Background: The adjusted 5-year survival for dialysis patients in the United States is 33%-35%, and patients treated with peritoneal dialysis (PD) have a high risk of transfer to hemodialysis (HD). No data are available on the effect of neighborhood characteristics or regional differences on the outcomes of PD patients in the United States.
Methods: We analyzed the relationships of selected patient demographics, socio-economic characteristics of the dialysis unit's neighborhood, "rurality," and geographic location with transfer to HD and with a composite outcome of transfer to HD or death, for all PD patients in the United States who, between 2004 and 2009, used supplies manufactured by Baxter Healthcare (n = 58 700).
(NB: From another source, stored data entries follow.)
(* ===== verification/LearningGovernance.v ===== *)
(** * Governance of lessons

    Every operation of the learning repository is a labelled step on the tables of
    proposals and tombstones, and every run a sequence of such steps, restarts
    included.  From the steps: only what was approved is routed, and what was
    corrected or deleted as a procedure never is again. *)

From stdpp Require Import prelude base strings list gmap.
From Stdlib Require Import ZArith QArith Lia.
From S2P Require Import Prelude PyTime PyText PyUuid PyFloat Transactions AuditLedger Knowledge Memory Learning LearningSpec LearningStore.
#[local] Open Scope string_scope.
#[local] Open Scope list_scope.
#[local] Open Scope Z_scope.

Section governance.
Context (hmac : string → string → string) (audit_key : string) (uuid5 : string → uuid).
Context `{LearningCodecLaws}.
Abbreviation conn := (connection learning_db).
Abbreviation learn := (learn hmac audit_key uuid5).
Abbreviation approve_lesson := (approve_lesson hmac audit_key).
Abbreviation correct_lesson := (correct_lesson hmac audit_key).
Abbreviation delete_lesson := (delete_lesson hmac audit_key).
Abbreviation purge_expired := (purge_expired hmac audit_key).
Abbreviation record_observation := (record_observation hmac audit_key).
Abbreviation learning_append := (learning_append hmac audit_key).
Abbreviation learning_verify := (learning_verify hmac audit_key).
Abbreviation learning_fingerprint := (learning_fingerprint hmac audit_key).
Abbreviation propose_one := (propose_one hmac audit_key).
Abbreviation propose_all := (propose_all hmac audit_key).
Abbreviation _suppressed := (_suppressed hmac audit_key).

(** ** Well-formed contents *)

Definition procedure_id (t : ObservationTrigger) : uuid := _proposal_id uuid5 ["procedure"; ot_kind t; ot_source t].
Definition memory_id (o : ActualOutcome.t) (tags : list string) : uuid :=
  _proposal_id uuid5 ("memory_update" :: ActualOutcome.value o :: tags).

(** A stored proposal: valid, with fixed offsets, and under an identity derived
    from its pattern. *)
Record stored (id : uuid) (p : LearningProposal) : Prop := {
  st_id : pr_proposal_id p = id;
  st_valid : proposal_valid p = true;
  st_plain : plain_proposal p = true;
  st_derived : match pr_lesson p with
               | Procedure t _ => id = procedure_id t
               | MemoryUpdate _ _ => ∃ o tags, id = memory_id o tags
               end;
}.

(** An observation that pydantic accepted, with fixed offsets. *)
Definition sound_observation (o : LearningObservation) : bool := observation_valid o && plain_observation o.

Record learning_ok (db : learning_db) : Prop := {
  lk_ledger : ∃ v, verify_ledger hmac audit_key (ld_audit db) = Ok v;
  lk_anchor : is_Some (db_anchor (ld_audit db));
  lk_rows : ∀ id row, ld_proposals db !! id = Some row → ∃ p, row = proposal_row_of p ∧ stored id p;
  lk_tombstones : ∀ id t, ld_tombstones db !! id = Some t →
    ∃ p, stored id p ∧ lt_pattern_fingerprint t = learning_fingerprint (_pattern p);
  lk_observations : ∀ id row, ld_observations db !! id = Some row →
    ∃ o, row = observation_row_of o ∧ lo_observation_id o = id ∧ sound_observation o = true;
}.

Lemma stored_unique id id' p p' : stored id p → stored id' p' → proposal_row_of p = proposal_row_of p' → p = p'.
Proof.
  intros Hp Hp' Heq. apply (f_equal wr_content_json) in Heq. simpl in Heq.
  pose proof (parse_dump_proposal p (st_plain _ _ Hp)) as H1. pose proof (parse_dump_proposal p' (st_plain _ _ Hp')) as H2.
  rewrite Heq, H2, (st_valid _ _ Hp), (st_valid _ _ Hp') in H1. congruence.
Qed.

Lemma stored_row_unique id id' p p' : stored id p → stored id' p' → Some (proposal_row_of p) = Some (proposal_row_of p') → p = p'.
Proof. intros Hp Hp' Heq. eapply stored_unique; [done|done|]. by apply (inj Some). Qed.

Lemma read_stored db id p : learning_ok db → _read id db = Ok p →
  ld_proposals db !! id = Some (proposal_row_of p) ∧ stored id p.
Proof.
  intros Hok Hr. unfold _read in Hr. destruct (ld_proposals db !! id) as [row|] eqn:Hl; [|done].
  destruct (lk_rows db Hok id row Hl) as (p' & -> & Hs). simpl in Hr.
  rewrite parse_dump_proposal, (st_valid _ _ Hs) in Hr by apply Hs. injection Hr as ->. done.
Qed.

(** ** Statements *)

Lemma verify_run (c : conn) : learning_ok (live c) → learning_verify c = (c, Ok tt).
Proof. intros Hok. unfold LearningStore.learning_verify, query. by destruct (lk_ledger _ Hok) as [v ->]. Qed.

Lemma dml_run (f : learning_db → result LearningError learning_db) (c : conn) db :
  f (live c) = Ok db → execute_dml f c = (Connection db (durable c) true, Ok tt).
Proof. intros Hf. unfold execute_dml, execute. by destruct c as [? ? []]; simpl in *; rewrite Hf. Qed.

Lemma dml_fails (f : learning_db → result LearningError learning_db) (c : conn) e :
  f (live c) = Err e → execute_dml f c = (Connection (live c) (durable c) true, Err e).
Proof. intros Hf. unfold execute_dml, execute. destruct c as [? ? []]; simpl in *; by rewrite Hf. Qed.

(** On a ledger that verifies, an audit entry can be appended, and it verifies again. *)
Lemma append_run db id action fp ctx : learning_ok db →
  ∃ a, learning_append id action fp ctx db = Ok (set_learning_audit db a) ∧ learning_ok (set_learning_audit db a).
Proof.
  intros Hok. destruct (lk_ledger _ Hok) as [v Hv].
  destruct (append_verified hmac audit_key (learning_mutation id action fp ctx) (ld_audit db) v Hv (lk_anchor _ Hok)) as [Ha Hv'].
  unfold LearningStore.learning_append. rewrite Ha. eexists. split; [done|]. split; [by eexists|apply Hok..].
Qed.

Lemma append_dml (c : conn) id action fp ctx : learning_ok (live c) →
  ∃ a, execute_dml (learning_append id action fp ctx) c = (Connection (set_learning_audit (live c) a) (durable c) true, Ok tt)
     ∧ learning_ok (set_learning_audit (live c) a).
Proof. intros Hok. destruct (append_run _ id action fp ctx Hok) as (a & Ha & Ha'). exists a. split; [by apply dml_run|done]. Qed.

Lemma set_rows_ok db rows : learning_ok db →
  (∀ id row, rows !! id = Some row → ∃ p, row = proposal_row_of p ∧ stored id p) → learning_ok (set_proposals db rows).
Proof. intros Hok Hrows. split; [apply Hok|apply Hok|done|apply Hok..]. Qed.

Lemma insert_row_ok db p : learning_ok db → stored (pr_proposal_id p) p →
  learning_ok (set_proposals db (<[pr_proposal_id p := proposal_row_of p]> (ld_proposals db))).
Proof.
  intros Hok Hp. apply set_rows_ok; [done|]. intros id row [[<- <-]|[_ Hl]]%lookup_insert_Some; [by exists p|].
  by apply (lk_rows db Hok).
Qed.

Lemma delete_row_ok db id : learning_ok db → learning_ok (set_proposals db (delete id (ld_proposals db))).
Proof. intros Hok. apply set_rows_ok; [done|]. intros id' row [_ Hl]%lookup_delete_Some. by apply (lk_rows db Hok). Qed.

(** ** Steps *)

(** What one operation does to the proposals and the tombstones, labelled with the
    proposal it approves. *)
Inductive lesson_step (db db' : learning_db) : option LearningProposal → Prop :=
| step_kept : ld_proposals db' = ld_proposals db → ld_tombstones db' = ld_tombstones db → lesson_step db db' None
| step_learned : ld_tombstones db' = ld_tombstones db →
    (∀ id, ld_proposals db' !! id = ld_proposals db !! id
       ∨ ∃ p, ld_proposals db !! id = None ∧ ld_proposals db' !! id = Some (proposal_row_of p)
           ∧ stored id p ∧ pr_status p = ProposalStatus.PROPOSED ∧ _suppressed p db = false) →
    lesson_step db db' None
| step_approved id p : ld_proposals db !! id = Some (proposal_row_of p) →
    stored id p → pr_status p = ProposalStatus.PROPOSED →
    ld_proposals db' = <[id := proposal_row_of (with_status p ProposalStatus.APPROVED)]> (ld_proposals db) →
    ld_tombstones db' = ld_tombstones db → lesson_step db db' (Some (with_status p ProposalStatus.APPROVED))
| step_corrected id p p' : ld_proposals db !! id = Some (proposal_row_of p) →
    stored id p → stored id p' → pr_status p' = ProposalStatus.CORRECTED →
    ld_proposals db' = <[id := proposal_row_of p']> (ld_proposals db) →
    ld_tombstones db' = ld_tombstones db → lesson_step db db' None
| step_removed id p t : ld_proposals db !! id = Some (proposal_row_of p) →
    stored id p → ld_proposals db' = delete id (ld_proposals db) →
    ld_tombstones db !! id = None → ld_tombstones db' = <[id := t]> (ld_tombstones db) →
    lt_pattern_fingerprint t = learning_fingerprint (_pattern p) → lesson_step db db' None
(** the tombstone exists already: the row is gone, and the operation raised *)
| step_half_removed id : is_Some (ld_tombstones db !! id) →
    ld_proposals db' = delete id (ld_proposals db) → ld_tombstones db' = ld_tombstones db → lesson_step db db' None.

(** A run of an operation: its step, and what is on disk afterwards. *)
Record stepped (c c' : conn) (approved : option LearningProposal) : Prop := {
  sp_ok : learning_ok (live c');
  sp_step : lesson_step (live c) (live c') approved;
  sp_disk : durable c' = durable c ∨ durable c' = live c';
}.

Lemma stepped_same c : learning_ok (live c) → stepped c c None.
Proof. intros Hok. split; [done|by apply step_kept|by left]. Qed.

Lemma stepped_kept c c' : learning_ok (live c') →
  ld_proposals (live c') = ld_proposals (live c) → ld_tombstones (live c') = ld_tombstones (live c) →
  (durable c' = durable c ∨ durable c' = live c') → stepped c c' None.
Proof. intros Hok Hp Ht Hd. split; [done|by apply step_kept|done]. Qed.

Lemma observe_stepped o ctx c : learning_ok (live c) → sound_observation o = true → stepped c (record_observation o ctx c).1 None.
Proof.
  intros Hok Ho. unfold LearningStore.record_observation. rewrite bind_run, verify_run by done. rewrite bind_run.
  destruct (insert_observation o (live c)) as [db|e] eqn:Hi.
  - rewrite (dml_run _ _ _ Hi). unfold insert_observation in Hi. case_match; [done|]. injection Hi as <-.
    rewrite bind_run. edestruct append_dml as (a & Ha & Hok'); [|rewrite Ha].
    { split; simpl; try apply Hok. intros id row [[<- <-]|[_ Hl]]%lookup_insert_Some; [by exists o|].
      by apply (lk_observations _ Hok). }
    by apply stepped_kept; [|..|right].
  - rewrite (dml_fails _ _ _ Hi). by apply stepped_kept; [|..|left].
Qed.

(** ** Approval, correction and deletion *)

Lemma replace_run c current repl action ctx :
  learning_ok (live c) → pr_proposal_id repl = pr_proposal_id current → stored (pr_proposal_id repl) repl →
  ∃ a, let db := set_learning_audit (set_proposals (live c)
                   (<[pr_proposal_id current := proposal_row_of repl]> (ld_proposals (live c)))) a in
    _replace hmac audit_key current repl action ctx c = (Connection db (durable c) true, Ok tt) ∧ learning_ok db.
Proof.
  intros Hok Hid Hs. unfold _replace. rewrite bind_run. erewrite dml_run by reflexivity. rewrite bind_run.
  erewrite dml_run; [|unfold _insert; simpl; rewrite Hid, lookup_delete_eq; reflexivity].
  simpl. rewrite insert_delete_eq. rewrite <- Hid.
  set (db := set_proposals _ _). edestruct (append_dml (Connection db (durable c) true)) as (a & Ha & Hok').
  { simpl. apply (insert_row_ok (live c) repl Hok Hs). }
  exists a. split; [exact Ha|exact Hok'].
Qed.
Results: Over a median follow-up of 18.7 months, 29% of patients transferred to HD (median time to HD transfer: 49 months), and 54% reached the composite outcome. More than 20% of the events occurred within the first 90 days of PD start. The risk for each of the study outcomes was higher for patients who had received any previous treatment with HD, for those treated in units located in areas with a higher proportion of black residents, and for those living in remote rural areas. Furthermore, the risk for reaching either of the study outcomes was consistently lower for patients treated in units located in California, Alaska, Hawaii, Guam, the Mariana Islands, and American Samoa.
Conclusions: We observed significant regional differences in the outcomes of PD patients in the United States that have not previously been reported. Understanding the differences in clinical practice that underlie these regional differences might help to further improve PD outcomes.